(* ===== verification/EngineRoutes.v ===== *)
(** * EngineRoutes: the in-flight limit of a route

    The dispatcher compares the limit with the count of the route whose queue it looks
    at, so the limit holds for the route of the delivery as long as a queue only holds
    deliveries of its own route.  That is the case when the host never uses a delivery
    id for two events. *)

From S2P Require Import Prelude Text Identifiers DeliveryStore EgressLimits Json Lifecycle Payload Kind Route RuntimeLimits Engine EngineAccounts EngineInv EngineCalls EngineRun.

(** ** Sums over a map that lost or lowered entries *)

Lemma msum_lowered {K V} `{Countable K} (f : V -> Z) (m' : gmap K V) : forall m,
  (forall a, 0 <= f a) ->
  (forall k a', m' !! k = Some a' -> exists a, m !! k = Some a /\ f a' <= f a) -> msum f m' <= msum f m.
Proof.
  induction m' as [|k a' m' Hk IH] using map_ind; intros m Hf Hsub.
  { rewrite msum_empty. apply msum_nonneg. auto. }
  rewrite msum_insert by done. destruct (Hsub k a') as (a & Ha & Hle); [apply lookup_insert_eq|].
  pose proof (msum_delete f m k a Ha) as Hdel. assert (msum f m' <= msum f (delete k m)); [|lia].
  apply IH; [done|]. intros k1 a1 H1. assert (k1 <> k) by congruence.
  rewrite lookup_delete_ne by done. apply Hsub. by rewrite lookup_insert_ne.
Qed.

Lemma msum_at {K V} `{Countable K} (f : V -> Z) (m m' : gmap K V) k a c :
  (forall a, 0 <= f a) -> (forall k', k' <> k -> m' !! k' = m !! k') -> m !! k = Some a ->
  (forall a', m' !! k = Some a' -> f a' <= f a + c) -> 0 <= c -> msum f m' <= msum f m + c.
Proof.
  intros Hf Hsame Ha Hle Hc. assert (delete k m' = delete k m) as Hdel.
  { apply map_eq. intros i. destruct (decide (i = k)) as [-> |Hne]; [by rewrite !lookup_delete_eq|].
    rewrite !lookup_delete_ne by done. auto. }
  pose proof (msum_delete f m k a Ha) as Hm. pose proof (Hf a). destruct (m' !! k) as [a'|] eqn:Ha'.
  - pose proof (msum_delete f m' k a' Ha') as Hm'. specialize (Hle a' eq_refl). rewrite Hdel in Hm'. lia.
  - rewrite (delete_id m' k Ha') in Hdel. rewrite Hdel. lia.
Qed.

Section routes.
  Context `{W : Wire} `{Env : EngineEnv} {EnvOk : EngineEnvOk} `{DeliveryLogSpec L}.
  Implicit Types e : Engine (L := L).

(** The events emitted so far. *)
Definition emitted_on (evs : list LoopEvent) (r : RouteId) (d : DeliveryId) : Prop :=
  exists payload c, LoopCommand (CmdEmit r d payload c) ∈ evs.

Definition emitted_id (ev : LoopEvent) : option DeliveryId :=
  match ev with LoopCommand (CmdEmit _ d _ _) => Some d | _ => None end.

Definition unique_ids (evs : list LoopEvent) : Prop := NoDup (omap emitted_id evs).

Lemma unique_ids_route evs r r' d :
  unique_ids evs -> emitted_on evs r d -> emitted_on evs r' d -> r = r'.
Proof.
  unfold unique_ids. intros Hnd (p & c & Hin) (p' & c' & Hin'). induction evs as [|ev evs IH]; [by apply elem_of_nil in Hin|].
  assert (forall r p c, LoopCommand (CmdEmit r d p c) ∈ evs -> d ∈ omap emitted_id evs) as Hid.
  { intros r0 p0 c0 Hev0. apply list_elem_of_omap. by exists (LoopCommand (CmdEmit r0 d p0 c0)). }
  apply elem_of_cons in Hin, Hin'. destruct Hin as [<-|Hin], Hin' as [Heq|Hin'].
  - congruence.
  - simpl in Hnd. apply NoDup_cons in Hnd as [Hn _]. destruct Hn. eauto.
  - rewrite <-Heq in Hnd. simpl in Hnd. apply NoDup_cons in Hnd as [Hn _]. destruct Hn. eauto.
  - apply IH; [|done|done]. simpl in Hnd. destruct (emitted_id ev); [by apply NoDup_cons in Hnd as [_ ?]|done].
Qed.

(** Where the emitted ids are, and the limit. *)
Record home (evs : list LoopEvent) e : Prop := {
  hm_queue : forall r d, d ∈ queue e r -> emitted_on evs r d;
  hm_active : forall d a, e_active e !! d = Some a -> emitted_on evs (ad_route (av_parts a)) d;
  hm_capped : forall r, msum (av_on r av_running) (e_active e) <= lim_route_in_flight limits;
}.

Lemma av_on_running_nonneg r a : 0 <= av_on r av_running a.
Proof. apply av_on_nonneg, av_running_bound. Qed.

Lemma running_le a a' :
  (forall h, av_abort a' = Some h -> av_abort a = Some h) -> av_running a' <= av_running a.
Proof.
  unfold av_running. destruct (av_abort a') as [h|]; [|destruct (av_abort a); lia]. intros Hh. rewrite (Hh h eq_refl). lia.
Qed.

(** An operation that puts nothing in flight. *)
Lemma home_frame evs e e' :
  home evs e ->
  (forall d a', e_active e' !! d = Some a' ->
     exists a, e_active e !! d = Some a /\ av_parts a' = av_parts a /\ forall h, av_abort a' = Some h -> av_abort a = Some h) ->
  (forall r d, d ∈ queue e' r -> d ∈ queue e r \/ exists a, e_active e !! d = Some a /\ ad_route (av_parts a) = r) ->
  home evs e'.
Proof.
  intros [] Hact Hqueue. split.
  - intros r d [?|(a & Ha & <-)]%Hqueue; eauto.
  - intros d a' Ha'. destruct (Hact d a' Ha') as (a & Ha & -> & _). eauto.
  - intros r. etrans; [|apply (hm_capped0 r)]. apply msum_lowered; [apply av_on_running_nonneg|].
    intros d a' Ha'. destruct (Hact d a' Ha') as (a & Ha & Hp & Hh). exists a. split; [done|].
    unfold av_on. rewrite Hp. case_decide; [|lia]. by apply running_le.
Qed.

Lemma home_emit_frame evs e e' : home evs e -> emit_frame e e' -> quiet e e' -> home evs e'.
Proof.
  intros Hh (_ & _ & _ & _ & _ & Hp & Hq) Hquiet. eapply home_frame; [exact Hh| |exact Hq].
  intros d a' Ha'. destruct (Hp d a' Ha') as (a & Ha & Heq). exists a. split; [done|]. split; [done|].
  intros h Hah. destruct (Hquiet d a' h Ha' Hah) as (a1 & Ha1 & Hh1). congruence.
Qed.

Lemma home_still evs e e' : home evs e -> still e e' -> home evs e'.
Proof.
  intros Hh [Ha Hr]. eapply home_frame; [exact Hh|rewrite Ha; eauto|]. unfold queue. rewrite Hr. auto.
Qed.

Lemma home_shrinks evs e e' : home evs e -> shrinks e e' -> home evs e'.
Proof.
  intros Hh []. eapply home_frame; [exact Hh| |exact sh_queues]. intros d a' Ha'. exists a'.
  split; [by eapply map_subseteq_spec|done].
Qed.

(** ** Dispatching *)

Lemma dispatch_loop_home evs fuel : forall e,
  engine_inv None None e -> unique_ids evs -> home evs e -> home evs (dispatch_loop fuel e).
Proof.
  induction fuel as [|fuel IH]; intros e Hinv Huniq Hh; [done|]. cbn [dispatch_loop].
  destruct (Z.ltb_spec (e_global_in_flight e) (lim_global_in_flight limits)) as [Hlt|]; [|done].
  destruct (take_fair_loop_spec (e_ready_routes e) [] e Hinv) as (ready & routes & Heq & Hres).
  { by rewrite app_nil_r. } { constructor. }
  pose proof (take_fair_queue (length (e_ready_routes e)) e) as Hqueue.
  assert (forall d a, e_active e !! d = Some a -> av_abort a = None -> waiting e d a) as Hwait.
  { intros d a Ha Hab. pose proof (inv_placed _ _ _ Hinv d a Ha) as Hp. unfold placed in Hp. rewrite Hab in Hp. by apply Hp. }
  unfold take_fair_ready. destruct (take_fair_loop _ e) as [[d|] e1]; simpl in Heq, Hres, Hqueue; subst e1.
  2:{ eapply home_frame; [exact Hh|eauto|]. intros r d Hd. left. by apply Hqueue. }
  destruct Hres as (Hinv1 & (a & Ha & Hab)%startable_spec & _ & r & Hr & Hbusy).
  set (e1 := set_ready_routes routes (set_ready ready e)) in *.
  destruct (start_attempt_inv d a e1 Hinv1 Ha Hab (Hwait d a Ha Hab) Hlt) as [Hinv2 Hk].
  assert (ad_route (av_parts a) = r) as Hroute.
  { eapply unique_ids_route; [exact Huniq|by eapply hm_active|by eapply hm_queue]. }
  apply IH; [done|done|]. destruct Hh, Hk. split.
  - intros r' d'. unfold queue. rewrite k_ready. intros Hd'. by apply hm_queue0, Hqueue.
  - intros d' a'. destruct (decide (d' = d)) as [-> |Hne].
    + intros (a0 & Ha0 & ->)%k_parts. by apply hm_active0.
    + rewrite k_active by done. apply hm_active0.
  - intros r'. pose proof (acc_usage _ _ _ _ _ _ _ (inv_accounts _ _ _ Hinv)) as Hu.
    assert (msum (av_on r' av_running) (e_active (Engine_start_attempt d e1)) <=
      msum (av_on r' av_running) (e_active e) + (if decide (r' = r) then 1 else 0)) as Hsum.
    { apply (msum_at _ (e_active e) _ d a); [apply av_on_running_nonneg|exact k_active|done| |case_decide; lia].
      intros a' (a0 & Ha0 & Hp)%k_parts. assert (a0 = a) as -> by (simpl in Ha0; congruence).
      unfold av_on. rewrite Hp, Hroute. pose proof (av_running_bound a). pose proof (av_running_bound a').
      repeat case_decide; subst; try lia; congruence. }
    specialize (hm_capped0 r'). case_decide as Hr'; [|lia]. subst r'.
    assert (msum (av_on r av_running) (e_active e) < lim_route_in_flight limits); [|lia].
    unfold route_busy in Hbusy. rewrite (usage_some r _ _ _ _ _ Hu Ha Hroute) in Hbusy. simpl in Hbusy. lia.
Qed.

(** ** The loop *)

Lemma home_weaken evs ev e : home evs e -> home (evs ++ [ev]) e.
Proof.
  intros []. assert (forall r d, emitted_on evs r d -> emitted_on (evs ++ [ev]) r d) as Hw.
  { intros r d (p & c & Hin). exists p, c. apply elem_of_app. by left. }
  split; [eauto..|done].
Qed.

Lemma home_emit evs route d payload c e :
  engine_inv None None e -> home evs e ->
  home (evs ++ [LoopCommand (CmdEmit route d payload c)]) (Engine_admit_emit route d payload e).2.
Proof.
  intros Hinv Hh. destruct (Engine_admit_emit_inv route d payload e Hinv) as (_ & _ & _ & _ & Hact & Hq).
  set (e' := (Engine_admit_emit route d payload e).2) in *.
  assert (emitted_on (evs ++ [LoopCommand (CmdEmit route d payload c)]) route d) as Hself.
  { exists payload, c. apply elem_of_app. right. by apply list_elem_of_singleton. }
  pose proof (home_weaken _ (LoopCommand (CmdEmit route d payload c)) _ Hh) as []. split.
  - intros r d' [?|[-> ->]]%Hq; auto.
  - intros d' a [?|(-> & -> & _)]%Hact; auto.
  - intros r. etrans; [|apply (hm_capped0 r)].
    transitivity (msum (av_on r av_running) (filter (fun x => is_Some (av_abort x.2)) (e_active e'))).
    + clear. induction (e_active e') as [|k a m Hk IH] using map_ind; [done|].
      rewrite map_filter_insert. simpl. case_decide as Ha.
      * rewrite !msum_insert; [lia|by apply map_lookup_filter_None_2; left|done].
      * rewrite msum_insert by done. rewrite map_filter_delete, delete_id by (apply map_lookup_filter_None_2; by left).
        assert (av_on r av_running a = 0); [|lia].
        unfold av_on, av_running. destruct (av_abort a); [destruct Ha; eauto|]. by case_decide.
    + apply msum_lowered; [apply av_on_running_nonneg|]. intros k a [Ha Hs]%map_lookup_filter_Some.
      destruct (Hact k a Ha) as [?|(_ & _ & Hn)]; [eauto with lia|]. simpl in Hs. rewrite Hn in Hs. by destruct Hs.
Qed.

Lemma handle_command_home evs cmd e :
  engine_inv None None e -> home evs e -> home (evs ++ [LoopCommand cmd]) (handle_command cmd e).
Proof.
  intros Hinv Hh. assert (forall e', still e e' -> home (evs ++ [LoopCommand cmd]) e') as Hstill.
  { intros e' Hst. by apply home_weaken, (home_still _ e). }
  destruct cmd as [r c|r c|r remove c|c|r d p c|r d p c|d c]; cbn [handle_command].
  - apply Hstill. destruct (RouteRegistry_register r (e_registry e)). done.
  - apply Hstill. destruct (e_drains e !! r); [done|]. by destruct (RouteRegistry_set_enabled r true (e_registry e)).
  - apply Hstill. unfold begin_drain. destruct (e_drains e !! r); [done|].
    destruct (RouteRegistry_set_enabled r false (e_registry e)) as [[[]|] g]; [|done].
    destruct (route_idle _ r); [|done]. by destruct remove.
  - by apply Hstill.
  - pose proof (home_emit evs r d p c e Hinv Hh) as Hemit. destruct (Engine_admit_emit r d p e) as [res e1].
    by eapply home_still.
  - apply Hstill. by apply Engine_admit_call_inv.
  - apply Hstill. unfold delivery_status. destruct (e_overrides e !! d); [done|]. by destruct (log_delivery d (e_log e)).
Qed.

Lemma loop_event_home received evs ev s s' :
  run_inv received s -> home evs (rn_engine s) -> loop_event ev s = Some s' -> home (evs ++ [ev]) (rn_engine s').
Proof.
  intros Hri Hh Hev. pose proof (ri_engine _ _ Hri) as Hinv.
  assert (forall pending, home (evs ++ [ev]) (rn_engine (on_engine reject_drains_for_shutdown
    (on_engine (reject_pending_commands pending) (begin_shutdown s))))) as Hshut.
  { intros pending. apply home_weaken, (home_still _ (rn_engine s)); [done|].
    assert (engine_inv None None (set_tick (S (e_tick (rn_engine s))) (rn_engine s))) as Hinv1 by (apply tick_inv; [done|lia]).
    destruct (reject_pending_inv pending _ Hinv1) as (Hinv2 & _ & Ha2 & _ & _ & Hr2).
    destruct (reject_drains_inv _ Hinv2) as (_ & _ & Ha3 & _ & _ & Hr3).
    split; [by etrans; [exact Ha3|exact Ha2]|by etrans; [exact Hr3|exact Hr2]]. }
  destruct ev as [pending|cmd| |h o|h o|]; try (cbn [loop_event] in Hev).
  - destruct (rn_stopping s); [done|]. by apply (inj Some) in Hev as <-.
  - destruct (rn_stopping s); [done|]. apply (inj Some) in Hev as <-. by apply handle_command_home.
  - destruct (rn_stopping s); [done|]. apply (inj Some) in Hev as <-. exact (Hshut []).
  - destruct (e_attempts (rn_engine s) !! h) as [t|] eqn:Ht; [|done].
    destruct (join_possible t o) eqn:Hp; [|done]. apply (inj Some) in Hev as <-. apply home_weaken.
    destruct (attempt_join_inv h t o _ Hinv Ht Hp) as (_ & Hf & Hq). exact (home_emit_frame evs _ _ Hh Hf Hq).
  - destruct (e_calls (rn_engine s) !! h) as [t|] eqn:Ht; [|done].
    destruct (join_possible t o) eqn:Hp; [|done]. apply (inj Some) in Hev as <-. apply home_weaken.
    destruct (call_join_inv h t o _ Hinv Ht Hp) as (_ & Ha & _ & _ & Hr & _). exact (home_still evs _ _ Hh (conj Ha Hr)).
  - destruct (deadline_inv received s s' Hri Hev) as (e1 & _ & Hs1 & _ & _ & _ & Hs2 & _).
    apply home_weaken. exact (home_shrinks evs _ _ Hh (shrinks_trans _ _ _ Hs1 Hs2)).
Qed.

Lemma loop_head_home received evs s :
  run_inv received s -> unique_ids evs -> home evs (rn_engine s) -> home evs (rn_engine (loop_head s)).
Proof.
  intros Hri Hu Hh. destruct (loop_head_inv received s Hri) as (_ & _ & _ & Ha & _ & _ & _ & Hr & _).
  apply (home_still _ (dispatch_ready (rn_engine s))); [|by split].
  apply dispatch_loop_home; [apply Hri|done|done].
Qed.

Lemma unique_ids_prefix evs evs' : unique_ids (evs ++ evs') -> unique_ids evs.
Proof. unfold unique_ids. rewrite omap_app. by intros [? _]%NoDup_app. Qed.

Lemma run_steps_home s evs s' :
  run_steps s evs s' -> run_inv [] s -> home [] (rn_engine s) -> Forall event_ok evs -> unique_ids evs ->
  home evs (rn_engine s').
Proof.
  induction 1 as [s|s evs ev s1 s2 Hsteps IH Hfin Hev]; intros Hri Hh Hok Hu; [done|].
  pose proof (unique_ids_prefix _ _ Hu) as Hu1. apply Forall_app in Hok as [Hok _].
  pose proof (run_steps_inv _ _ _ [] Hsteps Hri Hok) as Hri1. destruct (loop_head_inv _ _ Hri1) as (Hri2 & _).
  eapply loop_event_home; [exact Hri2| |exact Hev]. eapply loop_head_home; [exact Hri1|done|by apply IH].
Qed.

End routes.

■ ■ ■ ■ ■

→ Prompt
Repeat, word for word, the lines above between the line holding "From S2P Require" and the line holding "rewrite msum_empty. apply", inclusive; omit everything else.

→ Answer
From S2P Require Import Prelude Text Identifiers DeliveryStore EgressLimits Json Lifecycle Payload Kind Route RuntimeLimits Engine EngineAccounts EngineInv EngineCalls EngineRun.

(** ** Sums over a map that lost or lowered entries *)

Lemma msum_lowered {K V} `{Countable K} (f : V -> Z) (m' : gmap K V) : forall m,
  (forall a, 0 <= f a) ->
  (forall k a', m' !! k = Some a' -> exists a, m !! k = Some a /\ f a' <= f a) -> msum f m' <= msum f m.
Proof.
  induction m' as [|k a' m' Hk IH] using map_ind; intros m Hf Hsub.
  { rewrite msum_empty. apply msum_nonneg. auto. }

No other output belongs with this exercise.